[What is needed]:
Which lines in the records below hold the word "data"? Copy each of them.
___ Source material
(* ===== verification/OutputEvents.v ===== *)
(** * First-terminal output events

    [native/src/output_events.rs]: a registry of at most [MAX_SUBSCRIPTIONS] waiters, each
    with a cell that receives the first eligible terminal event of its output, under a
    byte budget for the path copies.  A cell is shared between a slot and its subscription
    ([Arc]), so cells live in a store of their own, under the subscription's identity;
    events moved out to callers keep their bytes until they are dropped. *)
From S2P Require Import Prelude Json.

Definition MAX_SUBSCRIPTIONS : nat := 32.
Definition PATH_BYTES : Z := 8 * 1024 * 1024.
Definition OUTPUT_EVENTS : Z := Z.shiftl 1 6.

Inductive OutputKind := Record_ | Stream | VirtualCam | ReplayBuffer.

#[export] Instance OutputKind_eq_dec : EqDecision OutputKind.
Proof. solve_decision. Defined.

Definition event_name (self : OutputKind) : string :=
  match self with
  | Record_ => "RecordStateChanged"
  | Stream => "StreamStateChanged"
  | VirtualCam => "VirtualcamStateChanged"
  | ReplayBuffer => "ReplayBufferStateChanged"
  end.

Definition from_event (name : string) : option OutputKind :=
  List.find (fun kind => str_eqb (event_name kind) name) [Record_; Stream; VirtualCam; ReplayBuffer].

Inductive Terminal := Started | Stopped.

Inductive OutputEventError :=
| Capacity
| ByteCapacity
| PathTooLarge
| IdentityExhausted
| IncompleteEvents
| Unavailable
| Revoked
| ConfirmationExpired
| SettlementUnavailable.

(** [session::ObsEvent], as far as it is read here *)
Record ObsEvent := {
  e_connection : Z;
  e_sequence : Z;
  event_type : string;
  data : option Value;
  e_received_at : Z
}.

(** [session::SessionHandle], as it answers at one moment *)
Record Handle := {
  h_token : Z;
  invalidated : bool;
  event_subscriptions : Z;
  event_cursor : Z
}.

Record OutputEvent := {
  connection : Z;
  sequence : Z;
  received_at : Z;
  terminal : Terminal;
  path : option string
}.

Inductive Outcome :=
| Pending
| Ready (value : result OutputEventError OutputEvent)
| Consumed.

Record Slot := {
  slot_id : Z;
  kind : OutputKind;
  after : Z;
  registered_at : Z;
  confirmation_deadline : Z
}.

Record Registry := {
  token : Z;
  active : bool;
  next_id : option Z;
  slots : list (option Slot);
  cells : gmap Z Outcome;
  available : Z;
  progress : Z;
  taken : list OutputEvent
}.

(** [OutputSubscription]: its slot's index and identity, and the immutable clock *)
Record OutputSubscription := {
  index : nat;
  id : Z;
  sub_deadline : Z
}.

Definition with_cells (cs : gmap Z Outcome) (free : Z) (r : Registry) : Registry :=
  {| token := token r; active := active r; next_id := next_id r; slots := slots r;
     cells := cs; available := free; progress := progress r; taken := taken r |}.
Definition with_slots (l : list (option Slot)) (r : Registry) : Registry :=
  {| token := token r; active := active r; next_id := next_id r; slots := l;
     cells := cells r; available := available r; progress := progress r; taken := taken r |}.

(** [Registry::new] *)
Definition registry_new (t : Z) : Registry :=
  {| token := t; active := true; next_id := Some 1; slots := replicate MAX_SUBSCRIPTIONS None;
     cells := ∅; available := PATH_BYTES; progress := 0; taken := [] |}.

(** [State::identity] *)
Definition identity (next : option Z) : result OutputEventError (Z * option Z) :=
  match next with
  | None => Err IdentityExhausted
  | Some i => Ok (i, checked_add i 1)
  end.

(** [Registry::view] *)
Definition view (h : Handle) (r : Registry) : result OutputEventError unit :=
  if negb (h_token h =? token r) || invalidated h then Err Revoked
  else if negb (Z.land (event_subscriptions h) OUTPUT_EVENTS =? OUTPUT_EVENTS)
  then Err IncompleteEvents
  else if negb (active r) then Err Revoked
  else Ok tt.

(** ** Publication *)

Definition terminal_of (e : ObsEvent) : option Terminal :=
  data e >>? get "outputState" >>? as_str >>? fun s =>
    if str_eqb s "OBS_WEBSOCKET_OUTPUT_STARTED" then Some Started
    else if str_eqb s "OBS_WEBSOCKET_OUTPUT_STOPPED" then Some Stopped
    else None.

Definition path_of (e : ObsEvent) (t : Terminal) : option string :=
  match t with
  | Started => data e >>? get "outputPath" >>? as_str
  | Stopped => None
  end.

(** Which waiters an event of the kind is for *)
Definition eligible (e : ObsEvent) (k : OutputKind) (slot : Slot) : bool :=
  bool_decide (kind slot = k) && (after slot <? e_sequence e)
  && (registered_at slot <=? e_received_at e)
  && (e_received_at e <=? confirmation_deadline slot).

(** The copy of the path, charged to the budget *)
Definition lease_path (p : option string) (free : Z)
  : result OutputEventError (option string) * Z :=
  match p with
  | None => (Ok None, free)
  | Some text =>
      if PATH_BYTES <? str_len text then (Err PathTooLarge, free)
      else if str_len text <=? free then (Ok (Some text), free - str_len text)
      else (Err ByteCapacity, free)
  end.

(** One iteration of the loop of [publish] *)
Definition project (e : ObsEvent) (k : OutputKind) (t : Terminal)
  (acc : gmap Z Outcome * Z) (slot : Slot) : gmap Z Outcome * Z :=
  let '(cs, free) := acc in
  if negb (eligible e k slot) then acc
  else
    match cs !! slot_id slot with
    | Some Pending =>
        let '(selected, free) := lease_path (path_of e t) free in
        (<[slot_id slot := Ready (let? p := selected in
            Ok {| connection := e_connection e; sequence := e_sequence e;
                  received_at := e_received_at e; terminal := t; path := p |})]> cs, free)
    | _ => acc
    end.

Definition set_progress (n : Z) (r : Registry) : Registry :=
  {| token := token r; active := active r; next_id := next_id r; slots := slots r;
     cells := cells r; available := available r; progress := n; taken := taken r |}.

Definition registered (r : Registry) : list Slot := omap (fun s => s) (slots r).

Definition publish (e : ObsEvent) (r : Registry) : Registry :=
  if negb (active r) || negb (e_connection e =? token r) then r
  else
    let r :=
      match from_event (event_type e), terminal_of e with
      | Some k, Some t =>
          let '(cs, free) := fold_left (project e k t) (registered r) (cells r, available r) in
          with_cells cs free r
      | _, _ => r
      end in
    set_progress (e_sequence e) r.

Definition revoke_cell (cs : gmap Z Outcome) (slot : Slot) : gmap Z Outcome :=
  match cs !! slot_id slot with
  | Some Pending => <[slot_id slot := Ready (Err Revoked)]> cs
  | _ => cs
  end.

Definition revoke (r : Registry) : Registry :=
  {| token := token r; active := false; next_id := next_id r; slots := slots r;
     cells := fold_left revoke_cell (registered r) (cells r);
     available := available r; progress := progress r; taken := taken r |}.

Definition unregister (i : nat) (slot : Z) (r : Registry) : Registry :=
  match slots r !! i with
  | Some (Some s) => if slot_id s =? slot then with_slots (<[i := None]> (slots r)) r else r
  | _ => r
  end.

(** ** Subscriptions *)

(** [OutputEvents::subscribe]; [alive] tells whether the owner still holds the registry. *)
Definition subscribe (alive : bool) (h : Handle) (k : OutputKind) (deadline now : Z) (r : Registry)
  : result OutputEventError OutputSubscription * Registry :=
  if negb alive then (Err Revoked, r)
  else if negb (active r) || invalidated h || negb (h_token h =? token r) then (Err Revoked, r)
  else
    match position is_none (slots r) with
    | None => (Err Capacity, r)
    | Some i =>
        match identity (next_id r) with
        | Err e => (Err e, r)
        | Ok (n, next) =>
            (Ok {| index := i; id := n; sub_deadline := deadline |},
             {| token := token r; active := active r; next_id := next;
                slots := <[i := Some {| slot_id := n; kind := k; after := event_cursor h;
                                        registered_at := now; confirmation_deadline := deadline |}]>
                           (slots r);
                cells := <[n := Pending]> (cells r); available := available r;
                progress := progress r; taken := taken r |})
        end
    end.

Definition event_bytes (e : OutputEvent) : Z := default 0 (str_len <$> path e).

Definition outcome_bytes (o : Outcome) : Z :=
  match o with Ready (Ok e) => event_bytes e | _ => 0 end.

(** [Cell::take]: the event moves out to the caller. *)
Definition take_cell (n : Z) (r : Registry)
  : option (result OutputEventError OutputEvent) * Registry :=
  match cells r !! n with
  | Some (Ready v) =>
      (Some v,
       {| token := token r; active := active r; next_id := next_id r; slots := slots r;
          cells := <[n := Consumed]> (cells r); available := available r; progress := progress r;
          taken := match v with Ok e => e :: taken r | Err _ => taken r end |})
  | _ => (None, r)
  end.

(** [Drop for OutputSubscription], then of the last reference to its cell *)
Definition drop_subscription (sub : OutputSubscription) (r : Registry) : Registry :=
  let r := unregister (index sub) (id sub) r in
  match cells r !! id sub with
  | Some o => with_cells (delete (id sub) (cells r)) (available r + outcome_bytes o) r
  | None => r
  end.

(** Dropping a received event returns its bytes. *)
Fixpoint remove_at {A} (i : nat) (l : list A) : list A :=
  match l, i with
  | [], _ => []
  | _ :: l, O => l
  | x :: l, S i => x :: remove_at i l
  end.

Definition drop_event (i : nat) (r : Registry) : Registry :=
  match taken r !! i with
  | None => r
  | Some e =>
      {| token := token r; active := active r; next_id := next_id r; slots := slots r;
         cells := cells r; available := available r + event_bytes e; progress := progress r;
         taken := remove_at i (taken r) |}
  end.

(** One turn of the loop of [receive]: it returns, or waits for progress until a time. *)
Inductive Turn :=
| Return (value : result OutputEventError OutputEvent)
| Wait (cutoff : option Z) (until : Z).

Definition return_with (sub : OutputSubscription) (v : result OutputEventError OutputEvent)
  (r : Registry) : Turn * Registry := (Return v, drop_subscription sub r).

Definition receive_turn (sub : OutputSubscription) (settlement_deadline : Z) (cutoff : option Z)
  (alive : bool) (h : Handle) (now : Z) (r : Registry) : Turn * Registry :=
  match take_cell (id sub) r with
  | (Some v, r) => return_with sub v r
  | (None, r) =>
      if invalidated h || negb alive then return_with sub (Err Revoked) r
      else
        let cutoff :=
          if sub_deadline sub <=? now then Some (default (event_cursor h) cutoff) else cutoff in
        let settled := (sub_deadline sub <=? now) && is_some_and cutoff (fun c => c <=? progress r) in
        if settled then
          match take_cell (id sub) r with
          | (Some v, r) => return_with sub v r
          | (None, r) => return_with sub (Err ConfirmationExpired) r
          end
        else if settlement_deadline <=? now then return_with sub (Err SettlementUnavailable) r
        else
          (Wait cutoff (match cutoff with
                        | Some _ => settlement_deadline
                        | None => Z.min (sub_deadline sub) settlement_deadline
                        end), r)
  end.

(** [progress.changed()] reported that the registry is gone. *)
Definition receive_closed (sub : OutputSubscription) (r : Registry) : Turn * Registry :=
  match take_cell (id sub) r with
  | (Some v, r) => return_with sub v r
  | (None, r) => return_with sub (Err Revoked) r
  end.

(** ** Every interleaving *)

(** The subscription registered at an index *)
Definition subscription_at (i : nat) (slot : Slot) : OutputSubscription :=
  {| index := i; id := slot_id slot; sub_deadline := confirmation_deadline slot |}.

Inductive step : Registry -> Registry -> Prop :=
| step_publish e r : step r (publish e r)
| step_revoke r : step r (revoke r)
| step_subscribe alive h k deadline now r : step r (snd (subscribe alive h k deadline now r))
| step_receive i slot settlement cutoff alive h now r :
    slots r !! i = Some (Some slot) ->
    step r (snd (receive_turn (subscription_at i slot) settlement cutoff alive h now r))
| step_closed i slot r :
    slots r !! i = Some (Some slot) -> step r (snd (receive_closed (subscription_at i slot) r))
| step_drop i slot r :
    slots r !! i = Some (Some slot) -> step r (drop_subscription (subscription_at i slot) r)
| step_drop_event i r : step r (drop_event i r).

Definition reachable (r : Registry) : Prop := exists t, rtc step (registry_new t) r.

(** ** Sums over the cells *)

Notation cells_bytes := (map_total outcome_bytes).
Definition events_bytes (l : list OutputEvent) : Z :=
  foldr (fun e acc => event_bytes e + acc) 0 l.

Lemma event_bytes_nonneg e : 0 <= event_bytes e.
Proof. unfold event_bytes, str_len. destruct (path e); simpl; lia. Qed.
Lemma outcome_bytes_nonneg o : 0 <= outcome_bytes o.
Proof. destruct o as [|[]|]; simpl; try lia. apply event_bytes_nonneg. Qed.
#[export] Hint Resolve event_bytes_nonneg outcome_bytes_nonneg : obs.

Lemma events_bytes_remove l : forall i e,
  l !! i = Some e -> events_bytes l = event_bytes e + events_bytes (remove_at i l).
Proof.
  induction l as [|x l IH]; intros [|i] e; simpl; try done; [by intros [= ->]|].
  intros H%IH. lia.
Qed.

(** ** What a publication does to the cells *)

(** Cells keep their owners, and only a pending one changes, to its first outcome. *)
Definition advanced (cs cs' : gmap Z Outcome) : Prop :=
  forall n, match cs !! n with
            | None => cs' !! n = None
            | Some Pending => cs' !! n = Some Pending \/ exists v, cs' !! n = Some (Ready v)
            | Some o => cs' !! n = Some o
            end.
______
[Your solution]:
  data : option Value;
  data e >>? get "outputState" >>? as_str >>? fun s =>
  | Started => data e >>? get "outputPath" >>? as_str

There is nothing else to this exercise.